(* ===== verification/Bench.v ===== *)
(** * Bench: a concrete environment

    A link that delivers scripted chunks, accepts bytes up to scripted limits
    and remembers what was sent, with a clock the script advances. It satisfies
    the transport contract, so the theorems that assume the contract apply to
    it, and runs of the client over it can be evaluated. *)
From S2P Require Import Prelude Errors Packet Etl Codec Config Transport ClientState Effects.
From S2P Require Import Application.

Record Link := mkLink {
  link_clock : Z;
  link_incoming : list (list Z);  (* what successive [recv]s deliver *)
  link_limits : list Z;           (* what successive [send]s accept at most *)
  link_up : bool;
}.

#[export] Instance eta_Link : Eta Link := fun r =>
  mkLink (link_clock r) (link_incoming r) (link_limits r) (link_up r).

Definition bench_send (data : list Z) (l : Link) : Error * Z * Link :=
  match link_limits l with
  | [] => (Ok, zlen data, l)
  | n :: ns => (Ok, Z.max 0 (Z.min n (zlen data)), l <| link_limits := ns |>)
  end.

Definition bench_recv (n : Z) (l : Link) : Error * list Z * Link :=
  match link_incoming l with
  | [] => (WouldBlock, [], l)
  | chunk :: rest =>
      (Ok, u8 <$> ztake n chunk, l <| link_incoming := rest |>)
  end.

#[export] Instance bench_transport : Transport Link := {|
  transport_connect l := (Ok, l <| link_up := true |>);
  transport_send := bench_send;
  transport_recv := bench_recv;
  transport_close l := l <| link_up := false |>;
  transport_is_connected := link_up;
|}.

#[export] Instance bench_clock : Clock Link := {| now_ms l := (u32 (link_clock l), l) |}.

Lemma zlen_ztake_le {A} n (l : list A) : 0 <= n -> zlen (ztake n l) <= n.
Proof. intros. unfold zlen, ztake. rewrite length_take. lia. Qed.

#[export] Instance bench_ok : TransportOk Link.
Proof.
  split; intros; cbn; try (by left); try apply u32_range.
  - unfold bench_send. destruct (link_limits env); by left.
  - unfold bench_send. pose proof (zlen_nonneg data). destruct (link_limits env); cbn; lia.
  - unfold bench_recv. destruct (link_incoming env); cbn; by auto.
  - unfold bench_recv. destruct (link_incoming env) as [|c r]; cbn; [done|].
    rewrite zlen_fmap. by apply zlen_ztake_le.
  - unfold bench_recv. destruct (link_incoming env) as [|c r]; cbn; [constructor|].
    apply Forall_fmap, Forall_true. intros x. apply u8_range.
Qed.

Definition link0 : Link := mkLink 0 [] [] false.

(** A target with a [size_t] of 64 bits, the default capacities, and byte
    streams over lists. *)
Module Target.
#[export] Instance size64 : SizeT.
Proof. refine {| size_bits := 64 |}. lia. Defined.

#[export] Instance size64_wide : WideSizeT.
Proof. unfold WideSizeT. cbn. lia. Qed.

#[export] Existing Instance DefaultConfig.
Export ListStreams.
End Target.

......

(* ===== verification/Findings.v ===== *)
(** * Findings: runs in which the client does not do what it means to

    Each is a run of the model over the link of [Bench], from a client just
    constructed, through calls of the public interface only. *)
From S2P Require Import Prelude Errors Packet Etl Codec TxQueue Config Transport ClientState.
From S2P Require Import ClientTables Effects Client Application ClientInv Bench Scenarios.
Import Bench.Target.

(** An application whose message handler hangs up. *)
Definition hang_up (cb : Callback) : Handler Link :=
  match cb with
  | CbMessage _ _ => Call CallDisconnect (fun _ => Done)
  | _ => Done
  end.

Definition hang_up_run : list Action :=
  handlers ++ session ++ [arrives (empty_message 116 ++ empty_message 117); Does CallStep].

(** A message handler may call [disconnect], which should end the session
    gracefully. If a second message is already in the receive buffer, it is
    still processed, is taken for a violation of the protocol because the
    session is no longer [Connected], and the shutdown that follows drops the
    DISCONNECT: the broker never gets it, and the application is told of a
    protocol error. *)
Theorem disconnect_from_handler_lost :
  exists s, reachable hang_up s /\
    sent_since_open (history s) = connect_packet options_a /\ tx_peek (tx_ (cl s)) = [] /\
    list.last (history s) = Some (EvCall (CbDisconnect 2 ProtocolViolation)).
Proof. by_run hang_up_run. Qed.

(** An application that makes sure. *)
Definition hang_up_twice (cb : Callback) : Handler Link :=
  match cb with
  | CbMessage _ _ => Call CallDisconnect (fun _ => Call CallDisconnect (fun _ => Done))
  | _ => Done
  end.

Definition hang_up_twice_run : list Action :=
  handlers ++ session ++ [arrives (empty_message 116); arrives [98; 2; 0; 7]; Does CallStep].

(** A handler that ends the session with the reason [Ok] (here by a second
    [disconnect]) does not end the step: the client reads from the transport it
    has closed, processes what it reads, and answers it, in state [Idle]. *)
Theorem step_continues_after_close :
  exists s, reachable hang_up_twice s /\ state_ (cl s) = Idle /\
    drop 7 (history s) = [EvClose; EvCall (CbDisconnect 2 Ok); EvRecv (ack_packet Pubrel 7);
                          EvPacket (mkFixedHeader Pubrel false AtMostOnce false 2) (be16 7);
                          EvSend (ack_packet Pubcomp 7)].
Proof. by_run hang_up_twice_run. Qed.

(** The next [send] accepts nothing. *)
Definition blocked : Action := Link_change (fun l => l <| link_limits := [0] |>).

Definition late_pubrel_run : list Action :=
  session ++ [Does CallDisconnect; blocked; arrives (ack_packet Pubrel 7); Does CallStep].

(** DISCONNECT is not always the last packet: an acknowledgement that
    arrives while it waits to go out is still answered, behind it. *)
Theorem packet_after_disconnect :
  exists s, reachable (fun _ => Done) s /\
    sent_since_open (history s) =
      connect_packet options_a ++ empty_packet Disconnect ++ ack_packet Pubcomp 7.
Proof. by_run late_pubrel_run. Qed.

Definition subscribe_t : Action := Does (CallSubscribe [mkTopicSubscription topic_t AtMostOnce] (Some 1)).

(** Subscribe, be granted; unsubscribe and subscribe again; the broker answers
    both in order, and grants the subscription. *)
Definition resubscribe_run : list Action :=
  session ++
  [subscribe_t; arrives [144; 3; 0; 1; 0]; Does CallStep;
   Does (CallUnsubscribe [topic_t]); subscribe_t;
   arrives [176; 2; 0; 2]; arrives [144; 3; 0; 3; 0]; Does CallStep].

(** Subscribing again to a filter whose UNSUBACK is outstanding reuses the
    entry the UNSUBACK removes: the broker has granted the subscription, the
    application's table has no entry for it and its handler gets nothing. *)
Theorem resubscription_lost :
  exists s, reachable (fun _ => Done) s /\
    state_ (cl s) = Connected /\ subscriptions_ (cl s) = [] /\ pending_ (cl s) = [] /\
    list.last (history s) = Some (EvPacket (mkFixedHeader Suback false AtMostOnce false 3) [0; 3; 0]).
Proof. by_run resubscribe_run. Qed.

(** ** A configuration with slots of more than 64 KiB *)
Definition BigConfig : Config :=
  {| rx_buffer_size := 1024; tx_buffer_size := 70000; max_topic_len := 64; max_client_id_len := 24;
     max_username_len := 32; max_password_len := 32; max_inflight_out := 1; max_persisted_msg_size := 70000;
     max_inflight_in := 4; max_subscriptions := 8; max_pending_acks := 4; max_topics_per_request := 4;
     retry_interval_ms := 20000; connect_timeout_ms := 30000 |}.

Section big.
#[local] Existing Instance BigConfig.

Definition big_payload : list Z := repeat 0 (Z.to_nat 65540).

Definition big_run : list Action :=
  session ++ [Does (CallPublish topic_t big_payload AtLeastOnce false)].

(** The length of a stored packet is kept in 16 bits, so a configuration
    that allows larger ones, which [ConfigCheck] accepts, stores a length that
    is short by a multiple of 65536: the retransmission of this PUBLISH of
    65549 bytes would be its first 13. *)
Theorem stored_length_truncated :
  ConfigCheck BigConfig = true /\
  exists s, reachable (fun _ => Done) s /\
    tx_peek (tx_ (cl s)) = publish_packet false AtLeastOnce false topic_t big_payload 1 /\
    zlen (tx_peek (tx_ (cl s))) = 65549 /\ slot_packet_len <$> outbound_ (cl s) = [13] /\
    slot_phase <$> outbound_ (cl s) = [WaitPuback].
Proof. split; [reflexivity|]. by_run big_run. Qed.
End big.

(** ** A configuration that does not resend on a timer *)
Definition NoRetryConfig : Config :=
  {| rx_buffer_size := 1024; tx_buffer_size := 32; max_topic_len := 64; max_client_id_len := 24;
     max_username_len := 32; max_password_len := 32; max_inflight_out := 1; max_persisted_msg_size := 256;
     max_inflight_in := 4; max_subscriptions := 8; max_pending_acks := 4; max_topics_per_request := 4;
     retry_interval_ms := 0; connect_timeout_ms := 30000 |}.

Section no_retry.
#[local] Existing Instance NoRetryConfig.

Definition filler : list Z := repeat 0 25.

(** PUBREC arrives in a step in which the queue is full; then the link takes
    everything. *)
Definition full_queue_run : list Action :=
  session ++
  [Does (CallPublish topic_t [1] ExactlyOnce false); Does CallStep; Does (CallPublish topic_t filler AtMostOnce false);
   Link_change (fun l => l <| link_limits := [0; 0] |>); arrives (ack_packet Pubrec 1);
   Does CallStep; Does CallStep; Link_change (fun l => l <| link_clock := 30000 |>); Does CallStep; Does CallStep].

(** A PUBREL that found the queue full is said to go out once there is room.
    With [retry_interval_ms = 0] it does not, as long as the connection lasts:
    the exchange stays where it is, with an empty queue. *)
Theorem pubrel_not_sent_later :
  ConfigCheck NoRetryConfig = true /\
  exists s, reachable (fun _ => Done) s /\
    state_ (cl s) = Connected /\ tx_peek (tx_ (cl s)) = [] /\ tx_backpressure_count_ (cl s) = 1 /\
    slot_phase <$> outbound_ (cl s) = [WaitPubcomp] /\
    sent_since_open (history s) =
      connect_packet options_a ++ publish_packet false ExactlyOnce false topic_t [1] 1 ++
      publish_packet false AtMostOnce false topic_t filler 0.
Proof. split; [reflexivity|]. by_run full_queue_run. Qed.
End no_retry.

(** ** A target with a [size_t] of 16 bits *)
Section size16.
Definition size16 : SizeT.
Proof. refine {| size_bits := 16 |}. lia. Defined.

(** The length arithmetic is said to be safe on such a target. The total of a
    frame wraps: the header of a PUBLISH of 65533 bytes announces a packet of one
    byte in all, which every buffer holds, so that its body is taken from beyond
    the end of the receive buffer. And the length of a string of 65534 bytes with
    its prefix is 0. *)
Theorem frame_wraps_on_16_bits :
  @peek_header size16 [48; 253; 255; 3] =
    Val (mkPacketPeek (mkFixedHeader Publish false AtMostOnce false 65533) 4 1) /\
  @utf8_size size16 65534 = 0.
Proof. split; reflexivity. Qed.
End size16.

......

WHAT YOU HAVE TO DO
In the listing above, find the line with "(fun _ => Done))" and the line with "handlers ++ session ++ [arrives (empty_message 116);"; output exactly those lines and all lines between them.

FINISHED EXERCISE
  | CbMessage _ _ => Call CallDisconnect (fun _ => Call CallDisconnect (fun _ => Done))
  | _ => Done
  end.

Definition hang_up_twice_run : list Action :=
  handlers ++ session ++ [arrives (empty_message 116); arrives [98; 2; 0; 7]; Does CallStep].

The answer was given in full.